I'm fundamentally a tool builder, and LLM coding agents work one million times better if you give them good tools, and I wrote a thing about this

https://john.regehr.org/writing/zero_dof_programming.html

zero_dof_programming

@regehr If we build tools that actually give us zero degrees of freedom, surely there are more efficient and reliable ways to use them than LLMs?

Given that, as you note, zero DOF is only aspirational, I would love to see more work along the lines of the Termite project for synthesizing device drivers. Version 1 took the provided constraints on the behavior of both the device and the OS, did a bunch of computation, and tried to spit out C source without human intervention. Termite 2 took the same inputs, but gave developers an IDE that would auto-complete large chunks when there were no valid alternatives, then prompt the programmer for the few decisions that were left. I think there are lessons I'd like to see more people learn there.

@jamey "If we build tools that actually give us zero degrees of freedom, surely there are more efficient and reliable ways to use them than LLMs?"

the distinction is between recognizing a good solution and creating a good solution. the former is much easier!

@regehr sure, I understand that distinction. like verifying an NP-Hard solution versus generating one, though I know you can tell me all about how these program verification tasks are themselves often NP-Hard. I just think it would be a shame to drop the existing research on program synthesis in favor of something that generates vaguely-guided random text in a long feedback loop. I mean if we really reach zero DOF, I think an existing coverage-guided fuzzer ought to give better results faster than an LLM
@jamey I think we all hope to avoid relying on these big corporate plagiarism machines that are out of our control, so I want you to be right!
@regehr I was trying to avoid phrasing it that way, but yes, very much that 😂
@jamey @regehr I share your concern in this respect but I don't think fuzzers and LLM-assisted search can be made equivalent. At the margin, many existing codebases are already heavily fuzzed and the surfaced issues fixed. What remains are "weird" issues that violate intended invariants in ways that don't generate a fuzzer-visible crash. Use LLM to add instrumentation, so the fuzzer can fuzz, and the combination finds new bugs.
@jamey @regehr I suspect it's possible to construct ethically trained models capable of doing this work, though no such thing exists today.
@mirth @regehr I meant a different thing. If you have a hypothetical tool that tells you whether your source code meets your requirements, run a fuzzer on that tool: it may eventually find an input program that satisfies your requirements. This is not that different from using an LLM in a feedback loop with such a tool, except a coverage-guided fuzzer can see inside the tool to make potentially better guesses about what result you want. I claim random fuzzing should be "smarter" than an LLM for that purpose.

@jamey @regehr Oh I see. Do you follow "classical" AI? The combinatorics of program synthesis are (I think) even harder than say chess or go, but maybe we'll see some of the same patterns (heuristic search) at least until some possible future where quantum computers reduce the need to prune the tree.

On a different tack, random program search guided by spec coverage has a similar "mouth feel" of layer-hopping cleverness to the RPython JIT-from-interpreter extraction. Hmm.

@mirth @regehr I do have some experience with combinatorial search, mostly when I was a student a couple decades ago, and I love it! In a way I think it's kind of disappointing that SMT solvers are so good, because they make it not worth learning search techniques for most problems unless you get extra deep into a problem, and that takes away some of the joy of studying search.

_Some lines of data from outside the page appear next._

(** [mk] and [name] are what [sock_create_kern] and [kernel_getsockname] answer. *)
Definition qmi_sock_create (mk : Z + Z) (name : Z + sockaddr_qrtr) : M (Z + Z * sockaddr_qrtr) :=
  match mk with
  | inl err => kret (inl err)
  | inr k =>
      kmodify (λ s, set_socks (<[k := mk_socket false []]> (socks s)) (send_codes s) s) ;;;
      match name with
      | inl err => sock_release k ;;; kret (inl err)
      | inr a => set_user_data k true ;;; kret (inr (k, a))
      end
  end.

(** ** Control packets *)

(** [cmd] and the four words of [server]. *)
Definition ctrl_pkt_le (cmd a b c d : Z) : list Z :=
  le_encode 4 cmd ++ le_encode 4 a ++ le_encode 4 b ++ le_encode 4 c ++ le_encode 4 d.
Definition word (i : nat) (buf : list Z) : Z := le_decode (take 4 (drop (4 * i) buf)).

Definition ctrl_instance (svc : qmi_service) : Z := u32 (Z.lor (version svc) (Z.shiftl (instance svc) 8)).

Definition send_ctrl (pkt : list Z) : M unit :=
  let* s := kget in
  match sock s with
  | Some k => let* _ := kernel_sendmsg k (Some (mk_addr (sq_node (sq s)) QRTR_PORT_CTRL)) pkt in kret tt
  | None => kret tt
  end.

Definition qmi_send_new_lookup (svc : qmi_service) : M unit :=
  send_ctrl (ctrl_pkt_le QRTR_TYPE_NEW_LOOKUP (service svc) (ctrl_instance svc) 0 0).

Definition qmi_send_new_server (svc : qmi_service) : M unit :=
  let* s := kget in
  send_ctrl (ctrl_pkt_le QRTR_TYPE_NEW_SERVER (service svc) (ctrl_instance svc) (sq_node (sq s)) (sq_port (sq s))).

Definition qmi_add_lookup (alloc : bool) (serv ver inst : Z) : M Z :=
  if negb alloc then kret (- ENOMEM)
  else
    let svc := mk_svc serv ver inst 0 0 in
    kmodify (λ s, set_lists (svc :: lookups s) (lookup_results s) (services s) s) ;;;
    qmi_send_new_lookup svc ;;;
    kret 0.

Definition qmi_add_server (alloc : bool) (serv ver inst : Z) : M Z :=
  if negb alloc then kret (- ENOMEM)
  else
    let svc := mk_svc serv ver inst 0 0 in
    kmodify (λ s, set_lists (lookups s) (lookup_results s) (svc :: services s) s) ;;;
    qmi_send_new_server svc ;;;
    kret 0.

(** ** Servers that come and go *)

Definition qmi_recv_new_server (alloc : bool) (serv inst node port : Z) : M unit :=
  let* s := kget in
  match new_server (ops s) with
  | None => kret tt
  | Some answer =>
      if (node =? 0) && (port =? 0) then kret tt
      else if negb alloc then kret tt
      else
        let svc := mk_svc serv (Z.land inst 0xff) (Z.shiftr inst 8) node port in
        let ret := answer svc in
        kmodify (add_call (CNewServer svc ret)) ;;;
        if ret <? 0 then kret tt
        else kmodify (λ s, set_lists (lookups s) (svc :: lookup_results s) (services s) s)
  end.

@mirth @jamey so here's our paper (the one referenced in the post) using randomized synthesis. this is as good as we can do, so far. we might be able to do better with more work, but I don't know. but regardless, the difference between the LLM and randomized synthesis is night and day, it's not even close, and I strongly doubt we can close this gap.

https://users.cs.utah.edu/~regehr/papers/popl26.pdf

@mirth @jamey @regehr Also, crashes that are hard to find by coverage-guided fuzzing (e.g. CVE-2023-4863), but easy to detect when they happen -- as crashes are.
@robryk @regehr @jamey Yes, some of those I think LLMs can find by inspection without much tooling. There's also the automation of hint extraction from existing CVEs to guide where to look (like "read all the CVEs for image loading libraries and summarize the common exploitable bugs, then build harnesses for each"). I'm no professional but in just a little experimentation it proved way too easy to find bug candidates than is healthy for the world.